Everyone released purgative, cathartic boos at George W. Bush and Dick Cheney. The television coverage may have muted it, but it was there. A young woman half-heartedly said, "Oh, c'mon, ya'll, that's mean," but she cracked up when the Rude Pundit said, "Sometimes a man deserves to be booed by a couple of million people." The most touchingly surprising crowd reaction was the cheer that went up for Jimmy Carter. Most everything else was as expected: the too-respectful quiet for Rick Warren, tears as Aretha Franklin sang, the nearly unbearably joyful roar when Barack Obama took the oath of office, understanding that, however badly John Roberts screwed it up, it was real. People began to drift away as poet Elizabeth Alexander read her actually quite good poem, and they snapped back to attention when Rev. Joseph Lowery called out the old 1960s chant about the races. All a way of saying, "We've finished a chapter. Let's write the next one."

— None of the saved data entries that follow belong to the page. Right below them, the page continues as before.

(** ** The step under Python 3 *)

(** X22. Under Python 3 a sell StopLimit that has not triggered and meets a
    bar opening at or below its trigger stops the step with a [TypeError].
    When it is at the head of the queue, the step ends right after the
    sweep: the order has left the queue, marked triggered but neither
    filled nor notified, and the orders behind it are still queued and
    were not evaluated on this bar.  Under Python 2 the same order fills at
    the open. *)
Theorem python3_step_aborts feeds r rest o b :
  let d := feeds (Order.data o) in
  pending b = r :: rest ->
  heap b !! r = Some o ->
  not_expired o d ->
  Order.ordtype o = Order.Sell ->
  Order.exectype o = Order.StopLimit ->
  Order.triggered o = false ->
  open d 0 <= Order.created_price o ->
  next Python3 feeds b
  = (set_pending rest
       (store r (Order.set_triggered true o) (sweep feeds b)),
     Raised TypeError) /\
  pending (next Python3 feeds b).1 = rest /\
  notifs (next Python3 feeds b).1 = notifs b /\
  positions (next Python3 feeds b).1 = positions b /\
  (forall r', r' <> r ->
              heap (next Python3 feeds b).1 !! r' = heap b !! r') /\
  executes_at Python2 feeds r o b (Order.set_triggered true o)
    (datetime d 0) (open d 0).
Proof.
  intros d Hq Ho He Hs Ht Hn Hgap.
  destruct (sell_stoplimit_gap_code d o Hs Ht Hn Hgap) as [H2 H3].
  assert (Hnext : next Python3 feeds b
                  = (set_pending rest
                       (store r (Order.set_triggered true o) (sweep feeds b)),
                     Raised TypeError)).
  { unfold next. simpl. rewrite Hq. simpl. rewrite Hq, Ho.
    rewrite (process_raise Python3 feeds r o _ true TypeError He H3).
    reflexivity. }
  split; [exact Hnext|]. rewrite Hnext. simpl.
  split; [reflexivity|]. split; [reflexivity|]. split; [reflexivity|].
  split.
  - intros r' Hne. now apply lookup_insert_ne.
  - now apply process_fill.
Qed.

On the Metro ride into town, in the crowd itself, in the opened-up Smithsonian museums where you could sit on the floors next to exhibits and get warm, and in the streets afterward, the diversity of celebrants was kind of staggering: the family wearing "Filipinos for Obama" buttons (who, fortunately, looked Filipino), the older white guy wearing a Human Rights Campaign hat and Obama buttons with the rainbow flag across them, the two guys walking on Independence Avenue with scarves that had "Palestine" on them, so much disenfranchisement now thinking they were, at least, welcome in answer to one big "Thank you."
And the black people. So very many black people. The jubilant families on the Metro, the giddy students around the Rude Pundit at the Mall, the older men who simply said to each other, "I wasn't going to miss this." The Rude Pundit's been in large audiences of black people before, at gospel churches and festivals, but he's always sensed a divide, like, for some at whatever event, he was a kind of interloper, a spy, even. But not yesterday. He's never seen such a seamless connection between black and white, watching, for instance, white suburban women chatting up and laughing loudly with middle-aged black women. When Obama spoke, it was with the idea that we all did this, that it couldn't have been done any other way, and that we very much needed each other as we turn from the jubilation to the journey.
A young black woman and her mother were walking with the tide of humanity after the Inauguration was over. The young woman was talking about how some of her friends thought she was crazy to go out into the cold when she could have easily watched it on TV. "No way," she said, "I wanted to be there for my President. I wanted to answer him when he made that call to work."
All around the Capitol, after the event, increasingly desperate button hawkers were trying to sell their "I Was There" pins. Nah, the Rude Pundit thought. He knew where he was. He knows where he is.
Tomorrow: Back to your regularly scheduled rudeness.